Monday, December 6, 2010

"Overcoming Procrastination"

"Overcoming Procrastination." that's the title of the handout that somehow found its way to me as i walked through the wilk today. let's read it together:

Ignore the Task: Do you ever think that if you jut ignore the task it will go away?

Why yes I do. I justify this practice by telling myself I'm practicing my powers of imagination, which are crucial to any artist's well-being.

Underestimate the Work and/or Overestimate your Abilities: Do you underestimate the work involved in the task, or overestimate your abilities and resources in relationship to the task?

Does saving a research paper, a 15-source Annotated Bibliography, a lesson plan, 257 pages of novel reading, 10 pages of Norton Anthology reading (those of you who are lit people know the equivalency ratio: I believe it's 1 pg Norton = 10,000 pgs regular), and a presentation for the morning that they're all due qualify as underestimating the work and/or overestimating my abilities?

Become Distracted by Repeated Delays: Do you find yourself wasting time on small unimportant tasks at the expense of larger more important ones?

Yeah this is pretty much my I'm blog-writing instead of writing 2 10-page papers, reading Theory...well, you get the picture. Again, though, I justify this--I'm building my creative writing skills, right? And as for all the cooking I've accomplished this semester instead of studying, well, I'm sure it will be to a good end someday.

Dramatize Commitment to a Task: Do you dramatize commitment to a task rather than actually doing it?

I'm fond of talking about all the stuff I have to do (as demonstrated above), and yet rarely am I really as busy as I construct myself to be. It's unintentional, I mean, in my mind I'm really busy, or should be really busy, I'm sure. And yet I still had time to watch Christmas movies every night last week.

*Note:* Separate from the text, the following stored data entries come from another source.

(** [POSTS.remove(post)], where [post] is the object at position [i]: the
    first element that is that very object or compares equal to it is
    removed; [ValueError] when there is none. *)
Fixpoint list_remove (i : nat) (post : dict) (j : nat) (l : list dict) : result (list dict) :=
  match l with
  | [] => Raised
  | el :: l' =>
      if Nat.eqb j i || dict_eq el post then Ok l'
      else
        rest ← list_remove i post (S j) l';
        Ok (el :: rest)
  end.

Definition delete (id : Z) (posts : list dict) : outcome :=
  match find_post id 0 posts with
  | Raised => (Raised, posts)
  | Ok (Some (i, post)) =>
      match list_remove i post 0 posts with
      | Raised => (Raised, posts)
      | Ok posts' =>
          (Ok (message ("Post with id " +:+ pretty id +:+ " has been deleted successfully."), 200),
           posts')
      end
  | Ok None =>
      (Ok (error ("Post with id " +:+ pretty id +:+ " was not found."), 404), posts)
  end.

(** The assignments of [update] on the post it found; [new_details[k]] is
    read only after [new_details.get(k)] was truthy, so the key is there. *)
Definition apply_details (new_details post : dict) : dict :=
  let post :=
    if truthy (get new_details "title")
    then <[ "title" := get new_details "title" ]> post else post in
  let post :=
    if truthy (get new_details "content")
    then <[ "content" := get new_details "content" ]> post else post in
  post.

(** The [for] loop of [update]: the first post with [post['id'] == id] is
    changed in place and returned; [None] when the loop runs to its end. *)
Fixpoint update_loop (id : Z) (new_details : dict) (posts : list dict)
    : result (option dict * list dict) :=
  match posts with
  | [] => Ok (None, [])
  | post :: rest =>
      v ← getitem post "id";
      if py_eq v (JInt id) then
        let post := apply_details new_details post in
        Ok (Some post, post :: rest)
      else
        r ← update_loop id new_details rest;
        Ok (r.1, post :: r.2)
  end.

(** [not new_details]: the body is [None] or an empty object. *)
Definition falsy_body (body : option dict) : bool :=
  match body with
  | None => true
  | Some d => Nat.eqb (size d) 0
  end.

Definition update (id : Z) (body : option dict) (posts : list dict) : outcome :=
  if falsy_body body then
    (Ok (error "Invalid or missing JSON data.", 400), posts)
  else
    let new_details := default ∅ body in
    match update_loop id new_details posts with
    | Raised => (Raised, posts)
    | Ok (Some post, posts') => (Ok (PObj post, 200), posts')
    | Ok (None, _) =>
        (Ok (error ("No post found with id " +:+ pretty id +:+ "."), 404), posts)
    end.

(** [query and query in post[field].lower()]: the field is read only when
    the query is not empty. *)
Definition field_matches (query field : string) (post : dict) : result bool :=
  if String.eqb query "" then Ok false
  else
    v ← getitem post field;
    text ← lower_method v;
    Ok (contains query text).

Fixpoint search_loop (title_query content_query : string)
    (posts list_of_posts : list dict) : result (list dict) :=
  match posts with
  | [] => Ok list_of_posts
  | post :: rest =>
      title_matches ← field_matches title_query "title" post;
      content_matches ← field_matches content_query "content" post;
      search_loop title_query content_query rest
        (if title_matches || content_matches then list_of_posts ++ [post] else list_of_posts)
  end.

Definition search (args : gmap string string) (posts : list dict) : outcome :=
  let title_query := lower (default "" (args !! "title")) in
  let content_query := lower (default "" (args !! "content")) in
  match search_loop title_query content_query posts [] with
  | Ok list_of_posts => (Ok (PList list_of_posts, 200), posts)
  | Raised => (Raised, posts)
  end.

End Backend.

Import Backend.

(** ** Vocabulary of the properties *)

(** The id of a stored post, when it is an integer. *)
Definition post_id (p : dict) : option Z :=
  match p !! "id" with
  | Some (JInt n) => Some n
  | _ => None
  end.

Definition id_of (p : dict) : Z := default 0 (post_id p).

Definition ids (posts : list dict) : list Z := List.map id_of posts.

(** Every record carries an integer id, as the seed records do and as
    [handle_posts] assigns them. *)
Definition int_ids (posts : list dict) : Prop :=
  Forall (λ p, is_Some (post_id p)) posts.

(** Title and content of the record are text. *)
Definition text_post (p : dict) : Prop :=
  ∃ t c, p !! "title" = Some (JStr t) ∧ p !! "content" = Some (JStr c).

(** The field is absent from the body, or supplied with an empty value. *)
Definition missing_or_empty (body : dict) (k : string) : Prop :=
  body !! k = None ∨ ∃ v, body !! k = Some v ∧ truthy v = false.

(** The field is supplied with a non-empty value [v]. *)
Definition supplied (body : dict) (k : string) (v : json) : Prop :=
  body !! k = Some v ∧ truthy v = true.

Definition status (r : outcome) : option Z :=
  match r.1 with
  | Ok (_, code) => Some code
  | Raised => None
  end.

(** The operation [list(sort_field, direction)] of the store. *)
Definition list_posts (sort_field direction : string) (posts : list dict) : outcome :=
  handle_posts (GET {[ "sort" := sort_field; "direction" := direction ]}) posts.

(** The lower-cased sort key of a record with a text field. *)
Definition key_of (sort_field : string) (p : dict) : string :=
  match p !! sort_field with
  | Some (JStr s) => lower s
  | _ => ""
  end.

(** A record decorated with its sort key. *)
Definition keyed (sort_field : string) (p : dict) : string * dict :=
  (key_of sort_field p, p).

(** The records of [l] whose sort key is [k], in the order of [l]. *)
Definition with_key (sort_field k : string) (l : list dict) : list dict :=
  List.filter (λ p, String.eqb (key_of sort_field p) k) l.

(** [x] may stand in front of [y] in an ascending result: the key of [y]
    is not smaller than the key of [x]. *)
Definition key_le {A : Type} (x y : string * A) : Prop :=
  String.ltb y.1 x.1 = false.

(** The same for two records and a sort field. *)
Definition not_after (sort_field : string) (p q : dict) : Prop :=
  String.ltb (key_of sort_field q) (key_of sort_field p) = false.

(** [needle] occurs in [hay] as a contiguous substring. *)
Definition occurs_in (needle hay : string) : Prop :=
  ∃ pre suf, hay = pre +:+ needle +:+ suf.

(** The matching rule of search, in the words of its description: the
    title contains the non-empty title query, or the content contains the
    non-empty content query, both compared case-insensitively. *)
Definition spec_matches (title_query content_query : string) (p : dict) : Prop :=
  (title_query ≠ "" ∧
     ∃ t, p !! "title" = Some (JStr t) ∧ occurs_in (lower title_query) (lower t)) ∨
  (content_query ≠ "" ∧
     ∃ c, p !! "content" = Some (JStr c) ∧ occurs_in (lower content_query) (lower c)).

(** The same rule as a test on a record with text fields. *)
Definition spec_matchb (title_query content_query : string) (p : dict) : bool :=
  (negb (String.eqb title_query "") &&
     contains (lower title_query) (key_of "title" p)) ||
  (negb (String.eqb content_query "") &&
     contains (lower content_query) (key_of "content" p)).

(** Sequences of create and delete calls. *)
Inductive op : Type :=
  | Create (body : option dict)
  | Delete (id : Z).

Definition run_op (posts : list dict) (o : op) : list dict :=
  match o with
  | Create body => (handle_posts (POST body) posts).2
  | Delete id => (delete id posts).2
  end.

Definition run (ops : list op) (posts : list dict) : list dict :=
  fold_left run_op ops posts.

(** Sequences of create, delete and update calls. *)
Inductive call : Type :=
  | CreateCall (body : option dict)
  | DeleteCall (id : Z)
  | UpdateCall (id : Z) (body : option dict).

Definition step (posts : list dict) (c : call) : list dict :=
  match c with
  | CreateCall body => (handle_posts (POST body) posts).2
  | DeleteCall id => (delete id posts).2
  | UpdateCall id body => (update id body posts).2
  end.

Definition steps (calls : list call) (posts : list dict) : list dict :=
  fold_left step calls posts.

(** Title and content of the record pass the test [if not post.get(...)]
    of create: they are present and not empty. *)
Definition filled (p : dict) : Prop :=
  truthy (get p "title") = true ∧ truthy (get p "content") = true.

(** The field of the record is present and is a [str]. *)
Definition text_field (k : string) (p : dict) : Prop :=
  ∃ s, p !! k = Some (JStr s).

(** ** Python helpers *)

Section PyFacts.

Lemma as_int_post_id (p : dict) (n : Z) :
  post_id p = Some n → getitem p "id" = Ok (JInt n).
Proof.
  unfold post_id, getitem. destruct (p !! "id") as [[]|]; congruence.
Qed.

Lemma post_id_lookup (p : dict) (n : Z) :
  post_id p = Some n ↔ p !! "id" = Some (JInt n).
Proof.
  unfold post_id. split.
  - destruct (p !! "id") as [[]|]; congruence.
  - intros ->. reflexivity.
Qed.

Lemma id_of_post_id (p : dict) :
  is_Some (post_id p) → post_id p = Some (id_of p).
Proof. intros [n Hn]. unfold id_of. rewrite Hn. reflexivity. Qed.

Lemma py_max_ge (xs : list Z) : ∀ x, x ≤ py_max x xs ∧ Forall (λ y, y ≤ py_max x xs) xs.
Proof.
  induction xs as [|y ys IH]; intros x; simpl.
  - split; [lia | constructor].
  - pose proof (IH (if x <? y then y else x)) as [H1 H2].
    destruct (Z.ltb_spec x y); (split; [lia | constructor; [lia | assumption]]).
Qed.

Lemma py_max_in (xs : list Z) : ∀ x, py_max x xs ∈ x :: xs.
Proof.
  induction xs as [|y ys IH]; intros x; simpl.
  - left.
  - pose proof (IH (if x <? y then y else x)) as Hin.
    destruct (x <? y).
    + right. exact Hin.
    + apply elem_of_cons in Hin as [-> | Hin]; [left | right; right; exact Hin].
Qed.

Lemma post_ids_int (posts : list dict) :
  int_ids posts → post_ids posts = Ok (ids posts).
Proof.
  induction 1 as [|p l Hp _ IH]; simpl; [reflexivity|].
  apply id_of_post_id in Hp.
  rewrite (as_int_post_id _ _ Hp). simpl.
  rewrite IH. reflexivity.
Qed.
Lemma unsigned_mul_hi_onto_witness :
  is_uint64 10 /\ 0 <= 7 < 10 /\
  exists x : Z, is_uint64 x /\ unsigned_mul_hi x 10 tt = Some (7, tt).
Proof.
  assert (Hy : is_uint64 10) by (unfold_uint; lia).
  assert (Hr : 0 <= 7 < 10) by lia.
  exact (conj Hy (conj Hr (unsigned_mul_hi_onto tt _ _ Hy Hr))).
Defined.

Waste Time Deciding Between Alternative Choices: Do you waste an unnecessary amount of time deciding between alternative choices?

Time AND paper. I make extensive lists of all the things I have to accomplish, followed by detailed schedules of when I will accomplish it all. The great thing is that everyday I feel the need to make a new list. I have stacks of lists of things I have to do. They all say the same things, but I think my brain gets some weird sense of gratification--or accomplishment--by writing what I have to do, as if the act of writing were as good as actually completing the task!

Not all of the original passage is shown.